Print the data that follows exactly as it stands, from its first line through the line containing "Lemma handleNotifyRequest_filter (data", and stop there.
++++ RECORDS TO USE ++++
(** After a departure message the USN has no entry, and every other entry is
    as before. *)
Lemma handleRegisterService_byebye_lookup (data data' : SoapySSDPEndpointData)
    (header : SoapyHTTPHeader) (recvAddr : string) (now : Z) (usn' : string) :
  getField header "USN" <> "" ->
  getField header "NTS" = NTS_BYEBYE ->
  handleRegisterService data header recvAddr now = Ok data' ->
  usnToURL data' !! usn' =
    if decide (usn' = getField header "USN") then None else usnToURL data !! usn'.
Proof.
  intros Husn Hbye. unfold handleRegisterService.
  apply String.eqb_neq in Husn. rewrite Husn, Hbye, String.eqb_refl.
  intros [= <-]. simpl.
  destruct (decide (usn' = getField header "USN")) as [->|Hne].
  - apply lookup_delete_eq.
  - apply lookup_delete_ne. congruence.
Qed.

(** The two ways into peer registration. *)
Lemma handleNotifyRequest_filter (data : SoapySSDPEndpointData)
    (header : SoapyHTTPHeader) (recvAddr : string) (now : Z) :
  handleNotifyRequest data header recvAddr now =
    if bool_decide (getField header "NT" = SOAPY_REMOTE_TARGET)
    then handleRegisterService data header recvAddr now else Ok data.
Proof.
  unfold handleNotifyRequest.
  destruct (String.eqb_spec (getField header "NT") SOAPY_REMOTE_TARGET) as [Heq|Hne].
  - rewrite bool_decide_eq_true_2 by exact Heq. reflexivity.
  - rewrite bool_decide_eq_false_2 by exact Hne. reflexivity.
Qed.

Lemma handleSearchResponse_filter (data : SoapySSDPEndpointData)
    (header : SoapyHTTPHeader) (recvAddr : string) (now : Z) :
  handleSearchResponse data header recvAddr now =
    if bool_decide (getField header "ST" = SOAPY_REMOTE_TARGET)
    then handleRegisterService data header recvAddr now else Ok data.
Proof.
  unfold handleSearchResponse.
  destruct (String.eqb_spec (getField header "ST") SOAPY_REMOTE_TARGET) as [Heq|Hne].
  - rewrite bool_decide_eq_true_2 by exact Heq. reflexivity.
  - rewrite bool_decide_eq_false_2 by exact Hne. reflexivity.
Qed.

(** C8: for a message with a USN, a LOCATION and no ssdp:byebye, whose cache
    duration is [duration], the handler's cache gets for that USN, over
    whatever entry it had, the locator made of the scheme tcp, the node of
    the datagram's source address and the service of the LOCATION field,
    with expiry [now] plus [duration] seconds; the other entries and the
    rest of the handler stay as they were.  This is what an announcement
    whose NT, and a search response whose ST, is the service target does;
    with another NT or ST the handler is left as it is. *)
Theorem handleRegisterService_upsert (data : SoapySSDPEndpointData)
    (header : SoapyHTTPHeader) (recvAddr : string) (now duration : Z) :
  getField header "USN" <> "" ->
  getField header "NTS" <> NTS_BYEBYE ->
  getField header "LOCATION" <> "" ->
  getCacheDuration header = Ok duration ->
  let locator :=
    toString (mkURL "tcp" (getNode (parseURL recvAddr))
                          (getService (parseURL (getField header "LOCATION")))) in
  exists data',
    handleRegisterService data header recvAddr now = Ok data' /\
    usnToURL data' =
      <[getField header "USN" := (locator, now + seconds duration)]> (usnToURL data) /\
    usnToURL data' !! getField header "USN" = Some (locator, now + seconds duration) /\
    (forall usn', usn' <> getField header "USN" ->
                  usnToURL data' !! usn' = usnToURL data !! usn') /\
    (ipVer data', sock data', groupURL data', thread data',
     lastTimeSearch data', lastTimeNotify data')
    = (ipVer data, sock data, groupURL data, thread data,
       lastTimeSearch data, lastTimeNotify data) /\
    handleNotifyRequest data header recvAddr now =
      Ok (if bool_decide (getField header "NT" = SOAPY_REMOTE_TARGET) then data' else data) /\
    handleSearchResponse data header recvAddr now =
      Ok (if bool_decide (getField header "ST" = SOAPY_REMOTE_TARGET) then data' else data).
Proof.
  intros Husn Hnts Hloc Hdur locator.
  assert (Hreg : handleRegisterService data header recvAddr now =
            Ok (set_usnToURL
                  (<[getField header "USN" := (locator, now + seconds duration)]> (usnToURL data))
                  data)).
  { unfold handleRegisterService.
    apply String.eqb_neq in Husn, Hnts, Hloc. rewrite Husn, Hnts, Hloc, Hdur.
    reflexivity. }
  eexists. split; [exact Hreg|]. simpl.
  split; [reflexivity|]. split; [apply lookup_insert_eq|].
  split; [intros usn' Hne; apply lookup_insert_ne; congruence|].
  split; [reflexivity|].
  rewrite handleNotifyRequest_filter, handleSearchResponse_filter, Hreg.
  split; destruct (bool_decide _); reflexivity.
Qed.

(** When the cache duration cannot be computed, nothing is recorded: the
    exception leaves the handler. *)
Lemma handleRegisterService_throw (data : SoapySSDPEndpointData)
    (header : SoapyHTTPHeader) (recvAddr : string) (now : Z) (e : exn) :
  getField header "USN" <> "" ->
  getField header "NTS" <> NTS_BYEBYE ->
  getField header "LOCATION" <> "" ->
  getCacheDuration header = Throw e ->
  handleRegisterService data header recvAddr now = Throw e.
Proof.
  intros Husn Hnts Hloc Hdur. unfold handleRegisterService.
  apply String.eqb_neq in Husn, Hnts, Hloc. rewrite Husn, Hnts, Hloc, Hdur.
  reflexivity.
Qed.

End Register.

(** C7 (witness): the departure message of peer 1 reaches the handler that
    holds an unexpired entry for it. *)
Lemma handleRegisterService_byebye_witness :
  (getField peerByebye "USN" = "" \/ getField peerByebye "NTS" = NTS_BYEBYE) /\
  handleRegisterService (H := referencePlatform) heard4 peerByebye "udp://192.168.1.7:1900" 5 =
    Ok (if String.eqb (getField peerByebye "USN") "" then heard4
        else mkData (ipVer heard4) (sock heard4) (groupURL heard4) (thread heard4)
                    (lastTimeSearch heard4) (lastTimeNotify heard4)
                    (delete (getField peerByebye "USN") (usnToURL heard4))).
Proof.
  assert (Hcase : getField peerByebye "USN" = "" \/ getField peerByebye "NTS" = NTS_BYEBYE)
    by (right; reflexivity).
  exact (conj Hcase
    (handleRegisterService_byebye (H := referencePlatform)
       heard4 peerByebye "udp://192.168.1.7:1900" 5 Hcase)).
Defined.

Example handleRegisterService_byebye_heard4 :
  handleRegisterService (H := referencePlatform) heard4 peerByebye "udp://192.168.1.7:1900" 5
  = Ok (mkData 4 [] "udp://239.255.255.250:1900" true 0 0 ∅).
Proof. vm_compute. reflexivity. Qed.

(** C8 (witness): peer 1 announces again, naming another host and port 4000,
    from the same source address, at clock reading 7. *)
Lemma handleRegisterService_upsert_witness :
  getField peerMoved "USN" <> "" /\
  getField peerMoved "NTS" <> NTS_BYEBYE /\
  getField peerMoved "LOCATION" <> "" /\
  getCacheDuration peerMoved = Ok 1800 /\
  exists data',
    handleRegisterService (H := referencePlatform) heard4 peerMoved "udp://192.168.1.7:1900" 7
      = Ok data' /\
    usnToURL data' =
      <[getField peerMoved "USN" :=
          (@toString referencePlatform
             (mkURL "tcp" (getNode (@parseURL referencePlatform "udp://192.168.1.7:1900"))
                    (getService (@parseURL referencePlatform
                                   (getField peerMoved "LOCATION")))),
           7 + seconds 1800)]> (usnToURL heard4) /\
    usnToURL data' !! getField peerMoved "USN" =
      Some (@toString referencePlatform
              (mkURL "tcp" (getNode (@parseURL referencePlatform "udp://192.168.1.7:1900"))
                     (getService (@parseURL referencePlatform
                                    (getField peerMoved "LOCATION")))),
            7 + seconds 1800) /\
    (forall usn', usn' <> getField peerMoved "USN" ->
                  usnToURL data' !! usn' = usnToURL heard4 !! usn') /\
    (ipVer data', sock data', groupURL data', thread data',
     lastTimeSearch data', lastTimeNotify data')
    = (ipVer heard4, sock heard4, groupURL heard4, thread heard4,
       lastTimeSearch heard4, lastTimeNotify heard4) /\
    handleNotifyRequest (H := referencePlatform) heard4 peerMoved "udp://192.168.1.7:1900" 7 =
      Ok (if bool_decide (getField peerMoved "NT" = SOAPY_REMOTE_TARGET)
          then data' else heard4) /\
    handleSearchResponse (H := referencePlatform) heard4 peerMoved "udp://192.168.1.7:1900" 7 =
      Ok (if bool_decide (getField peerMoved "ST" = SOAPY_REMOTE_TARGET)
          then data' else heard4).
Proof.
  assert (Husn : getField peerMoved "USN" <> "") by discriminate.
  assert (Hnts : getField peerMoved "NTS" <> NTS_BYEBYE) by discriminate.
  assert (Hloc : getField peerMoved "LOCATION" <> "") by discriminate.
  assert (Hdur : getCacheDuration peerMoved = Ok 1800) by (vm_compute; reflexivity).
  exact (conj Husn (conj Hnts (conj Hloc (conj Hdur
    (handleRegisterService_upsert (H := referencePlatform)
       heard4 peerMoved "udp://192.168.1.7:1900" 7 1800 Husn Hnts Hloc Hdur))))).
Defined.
++++
*SOLUTION TO THIS PROBLEM*:
(** After a departure message the USN has no entry, and every other entry is
    as before. *)
Lemma handleRegisterService_byebye_lookup (data data' : SoapySSDPEndpointData)
    (header : SoapyHTTPHeader) (recvAddr : string) (now : Z) (usn' : string) :
  getField header "USN" <> "" ->
  getField header "NTS" = NTS_BYEBYE ->
  handleRegisterService data header recvAddr now = Ok data' ->
  usnToURL data' !! usn' =
    if decide (usn' = getField header "USN") then None else usnToURL data !! usn'.
Proof.
  intros Husn Hbye. unfold handleRegisterService.
  apply String.eqb_neq in Husn. rewrite Husn, Hbye, String.eqb_refl.
  intros [= <-]. simpl.
  destruct (decide (usn' = getField header "USN")) as [->|Hne].
  - apply lookup_delete_eq.
  - apply lookup_delete_ne. congruence.
Qed.

(** The two ways into peer registration. *)
Lemma handleNotifyRequest_filter (data : SoapySSDPEndpointData)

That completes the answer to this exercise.